--- DATA FOR THIS EXERCISE Enclosed Below ---
(* ===== verification/Boot.v ===== *)
(** * The command line and the start of the runtime

    What [main] does with its arguments (core/src/main.rs): the one-shot
    helpers, the runner of golden tests, and the start of a runtime up to its
    end.  The golden test that is curated from an event (Actions) passes in the
    runner. *)

From stdpp Require Import base gmap sets list strings.
From Stdlib Require Import ZArith Lia Ascii.
From S2P Require Import Prelude Text F64 Json Syntax Lexer Parser Secrets Eval Paths Gates Traces Connect Project Registry Metrics Ops Actions Concrete.
Open Scope string_scope.
Open Scope Z_scope.

(** core/src/secrets.rs:42-43 [SECRET_KEY_PATTERN] *)
Definition SECRET_KEY_PATTERN : string :=
  "pass(wd|word)|secret|(^|[_-])token$|api[_-]?key|^auth$|[_-]auth$|^auth[_-]|authorization|webhook_url".

(** How the process ends, or that it goes on as a runtime; a panic of the main
    thread is [Dies]. *)
Inductive End := Exits (code : Z) | Dies | Goes.

(** What it printed, to the output and to the error output. *)
Record Said : Type := { out : list string; err : list string }.
Definition silent : Said := {| out := []; err := [] |}.
Definition said (l : string) : Said := {| out := [l]; err := [] |}.
Definition complained (l : string) : Said := {| out := []; err := [l] |}.

(** The steps of the start of a runtime. *)
Inductive Step :=
| OtlpInit | HandleSignals | ReloadUnits | ControlStart | WatchVersions | ServePanel (addr : string)
| AwaitStop | StopUnits.

Section Boot.
Context {SD : Serde} {CT : CaseTables} {FL : FloatLib}.
Context (env : string → option string) (fs : FS) (store : SecretStore).
(** The crate's version; the engine's verdict on a program; errors in words:
    of the files, of the parser, of a run, as [Debug] prints a text. *)
Context (version : string) (check_vpl : string → res string ()).
Context (unreadable : string → string) (why : view_err + verr → string) (debug : string → string).

Definition read_to_string (path : string) : res string string := ok_or (reads fs path) (unreadable path).
Definition parsed_text (src : string) : res string Program := worded (λ e, why (inl (VParse e))) (parse src).
Definition vejas_root : string := default "." (env "VEJAS_ROOT").

(** ** Golden tests *)

(** A flow on the input of a case, as [vjs-test] runs it. *)
(** core/src/main.rs:4579-4588 [main] *)
Definition run_case (flow : string) (input : Value) : res string (list emit) :=
  src ← read_to_string flow;
  prog ← parsed_text src;
  c ← worded (λ e, why (inr e)) (fst (run (reads fs) prog input (shadow store vejas_root (pkg_of_path flow))));
  Ok (emits c).

(** core/src/main.rs:4589-4617 [main] *)
Definition verdict (ran : res string (list emit)) (case : Value) : res string () :=
  match ran, as_str (vindex case "expect_error") with
  | Err e, Some want =>
    if str_contains e want then Ok ()
    else Err ("error mismatch: got " ++ debug e ++ ", want substring " ++ debug want)
  | Err e, None => Err ("unexpected error: " ++ e)
  | Ok _, Some want => Err ("expected error " ++ debug want ++ ", flow succeeded")
  | Ok emits, None =>
    let got := emits_value emits in
    let want := vindex case "expect_emits" in
    if value_eqb got want then Ok ()
    else Err ("emits mismatch" ++ newline ++ "     got:  " ++ to_json got ++ newline ++ "     want: " ++ to_json want)
  | Panic, _ => Panic
  | NoFuel, _ => NoFuel
  end.

(** The verdict on the text of a case; what [unwrap] and [expect] meet is a
    panic. *)
(** core/src/main.rs:4568-4617 [main] *)
Definition case_verdict (text : string) : res string () :=
  match from_json text with
  | None => Panic
  | Some case =>
    match as_str (vindex case "flow") with
    | None => Panic
    | Some flow =>
      match match as_str (vindex case "input_file") with
            | Some f => t ← reads fs f; from_json t
            | None => Some (vindex case "input")
            end with
      | None => Panic
      | Some input => verdict (run_case flow input) case
      end
    end
  end.

(** One line for each case, and how many passed and failed; [None] when a case
    is the end of the process. *)
(** core/src/main.rs:4566-4630 [main] *)
Fixpoint run_cases (cases : list string) (lines : list string) (pass fail : Z) : option (list string * Z * Z) :=
  match cases with
  | [] => Some (lines, pass, fail)
  | path :: cases =>
    let name := default "" (option_map from_utf8_lossy (file_stem path)) in
    match (match reads fs path with Some t => case_verdict t | None => Panic end) with
    | Ok _ => run_cases cases (lines ++ [("  ✓ " ++ name)%string])%list (pass + 1) fail
    | Err e => run_cases cases (lines ++ [("  ✗ " ++ name ++ ": " ++ e)%string])%list pass (fail + 1)
    | _ => None
    end
  end.

Definition path_leb (p q : string) : bool := match path_cmp p q with Gt => false | _ => true end.
(** The cases of a directory, in the order of their paths. *)
(** core/src/main.rs:4558-4565 [main] *)
Definition case_files (dir : string) : option (list string) :=
  names ← ls fs dir;
  Some (stable_sort path_leb
          (List.filter (λ p, bool_decide (extension p = Some "json")) (map (path_join dir) names))).

(** core/src/main.rs:4555-4634 [main] *)
Definition vjs_test (dir : string) : Said * End :=
  match case_files dir with
  | None => (silent, Dies)
  | Some files =>
    match run_cases files [] 0 0 with
    | Some (lines, pass, fail) =>
      ({| out := (lines ++ [(dec_of_Z pass ++ " passed, " ++ dec_of_Z fail ++ " failed")%string])%list; err := [] |},
       Exits (if 0 <? fail then 1 else 0))
    | None => (silent, Dies)
    end
  end.

(** ** One-shot helpers *)

Definition ok_or_complain (r : res string ()) : Said * End :=
  match r with Ok _ => (said "ok", Exits 0) | Err e => (complained e, Exits 1) | _ => (silent, Dies) end.

(** core/src/main.rs:4498-4508 [main] *)
Definition vjs_check (file : string) : Said * End :=
  ok_or_complain (s ← read_to_string file; _ ← parsed_text s; Ok ()).

(** core/src/main.rs:4510-4526 [main] *)
Definition vpl_check (file : string) : Said * End :=
  ok_or_complain (s ← read_to_string file; check_vpl s).

(** core/src/main.rs:4528-4549 [main] *)
Definition vjs_run (file fixture : string) : Said * End :=
  match (s ← reads fs file; t ← reads fs fixture; e ← from_json t; Some (s, e)) : option (string * Value) with
  | None => (silent, Dies)
  | Some (src, event) =>
    match parse src with
    | Ok prog =>
      match fst (run (reads fs) prog event (live store vejas_root (pkg_of_path file))) with
      | Ok c => ({| out := map (λ sp, "emit " ++ fst sp ++ " " ++ to_json (snd sp)) (emits c); err := [] |}, Exits 0)
      | Err e => (complained (why (inr e)), Exits 1)
      | _ => (silent, Dies)
      end
    | _ => (silent, Dies)
    end
  end.

(** ** The runtime *)

(** A governed runtime does not start without the credential of the human. *)
(** core/src/main.rs:4636-4695 [main] *)
Definition boot : list Step * End :=
  let addr := default "0.0.0.0:8686" (env "VEJAS_HTTP_ADDR") in
  if require_approval env && negb (bool_decide (is_Some (approval_token env))) then ([], Exits 1)
  else ([OtlpInit; HandleSignals; ReloadUnits; ControlStart; WatchVersions; ServePanel addr; AwaitStop; StopUnits], Exits 0).

(** The end: every registered unit is told to stop. *)
(** core/src/main.rs:4690-4693 [main] *)
Definition stop_units (u : Units) : Units := fold_left (λ u n, stop_unit n u) (map fst (map_to_list (registry u))) u.

(** core/src/main.rs [main] *)
Definition main (args : list string) : Said * (list Step * End) :=
  let one r := let '(s, e) := (r : Said * End) in (s, ([], e)) in
  match args with
  | [_; "--version"] | [_; "-V"] => one (said ("vejas-runtime " ++ version), Exits 0)
  | _ :: "secret-pattern" :: _ => one (said SECRET_KEY_PATTERN, Exits 0)
  | _ :: "vjs-check" :: file :: _ => one (vjs_check file)
  | _ :: "vpl-check" :: file :: _ => one (vpl_check file)
  | _ :: "vjs-run" :: file :: fixture :: _ => one (vjs_run file fixture)
  | _ :: "vjs-test" :: dir :: _ => one (vjs_test dir)
  | _ => (silent, boot)
  end.

(** ** What the runner says *)

(** The exit code of the runner is 0 exactly when every case passed. *)
Lemma run_cases_spec cases lines pass fail lines' pass' fail' :
  0 <= fail → run_cases cases lines pass fail = Some (lines', pass', fail') →
  fail <= fail' ∧ pass' - pass + (fail' - fail) = Z.of_nat (length cases) ∧
  length lines' = (length lines + length cases)%nat ∧
  (fail' = fail ↔ Forall (λ p, ∃ t, reads fs p = Some t ∧ case_verdict t = Ok ()) cases).
Proof.
  revert lines pass fail. induction cases as [|p cases IH]; intros lines pass fail Hf; cbn [run_cases].
  { intros [= <- <- <-]. split; [lia|]. split; [cbn; lia|]. split; [cbn; lia|done]. }
  destruct (reads fs p) as [t|] eqn:Er; [|done]. destruct (case_verdict t) as [[]|e| |] eqn:Ev; try done; intros H;
    (apply IH in H as (H1 & H2 & H3 & H4); [|lia]); rewrite length_app in H3; cbn [length] in *; do 3 (split; [lia|]).
  - rewrite H4, Forall_cons. split; [intros Ha; split; [by exists t|done]|by intros []].
  - split; [lia|]. rewrite Forall_cons. intros [(t' & Ht & Hv) _]. congruence.
Qed.

Theorem goldens_exit dir s code :
  vjs_test dir = (s, Exits code) →
  ∃ files, case_files dir = Some files ∧ length (out s) = S (length files) ∧
    (code = 0 ↔ Forall (λ p, ∃ t, reads fs p = Some t ∧ case_verdict t = Ok ()) files).
Proof.
  unfold vjs_test. destruct (case_files dir) as [files|]; [|done].
  destruct (run_cases files [] 0 0) as [[[lines pass] fail]|] eqn:E; [|done]. intros [= <- <-].
  apply run_cases_spec in E as (H1 & H2 & H3 & H4); [|lia]. exists files. split; [done|]. split; [cbn in *; rewrite length_app; cbn; lia|].
  rewrite <- H4. destruct (Z.ltb_spec 0 fail); lia.
Qed.

Lemma ct_eq_refl a : ct_eq a a = true.
Proof.
  unfold ct_eq. rewrite Z.lxor_nilpotent. apply Z.eqb_eq, fold_lor_zero; [done| |].
  - intros i. pose proof (byte_at_range a i). apply Z.lxor_nonneg. lia.
  - split; [done|]. apply Forall_forall. intros i _. apply Z.lxor_nilpotent.
Qed.

(** A governed runtime that serves has a credential for the human, and a
    request that carries it is the human's. *)
Lemma boot_governed steps e :
  boot = (steps, e) → require_approval env = true →
  (steps = [] ∧ e = Exits 1) ∨
  ∃ tok, approval_token env = Some tok ∧
    ∀ m path, approval_authorized env {| rq_method := m; rq_path := path; rq_headers := [("X-Approval-Token", tok)] |} = true.
Proof.
  unfold boot. intros H Hr. rewrite Hr in H. destruct (approval_token env) as [tok|] eqn:Et; cbn in H.
  - right. exists tok. split; [done|]. intros m path. unfold approval_authorized. rewrite Et. cbn. by rewrite ct_eq_refl.
  - left. by injection H as <- <-.
Qed.
End Boot.

(** ** Curated tests pass *)

Lemma value_eqb_refl n v : value_ok_at n v = true → value_eqb v v = true.
Proof.
  revert n. induction v as [|x|z|x|l IH|m IH] using value_ind'; intros n; cbn; try done.
  - intros _. by destruct x.
  - destruct z; [intros _; apply Z.eqb_refl|done].
  - intros _. apply String.eqb_refl.
  - destruct n as [|n]; [done|]. induction IH as [|x l Hx _ IHl]; [done|]. cbn. intros [H1 H2]%andb_true_iff.
    rewrite (Hx n) by done. by apply IHl.
  - destruct n as [|n]; [done|]. intros [_ H]%andb_true_iff. induction IH as [|[k x] l Hx _ IHl]; [done|].
    cbn in H. apply andb_true_iff in H as [[_ H1]%andb_true_iff H2]. cbn in Hx. rewrite String.eqb_refl, (Hx n) by done. by apply IHl.
Qed.

Lemma worded_Ok {E A} (text : E → string) (r : res E A) a : worded text r = Ok a → r = Ok a.
Proof. by destruct r; intros [= ->]. Qed.

(** A document whose text the parser reads as it, fractions and all, and that
    holds no number that is none. *)
Definition reads_back {SD : Serde} (v : Value) : Prop :=
  from_json (to_json_pretty v) = Some v ∧ value_eqb v v = true.
Lemma ok_reads_back {SD : Serde} {SO : SerdeOk} v : value_ok v = true → reads_back v.
Proof. intros H. split; [by apply serde_roundtrip_pretty|by eapply value_eqb_refl]. Qed.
--- End of Enclosed DATA FOR THIS EXERCISE ---
What you return should be exactly the lines above, starting at the one with "(** A flow on" and ending at the one with "prog ← parsed_text src;", and nothing else.

• [PROBLEM SOLUTION]:
(** A flow on the input of a case, as [vjs-test] runs it. *)
(** core/src/main.rs:4579-4588 [main] *)
Definition run_case (flow : string) (input : Value) : res string (list emit) :=
  src ← read_to_string flow;
  prog ← parsed_text src;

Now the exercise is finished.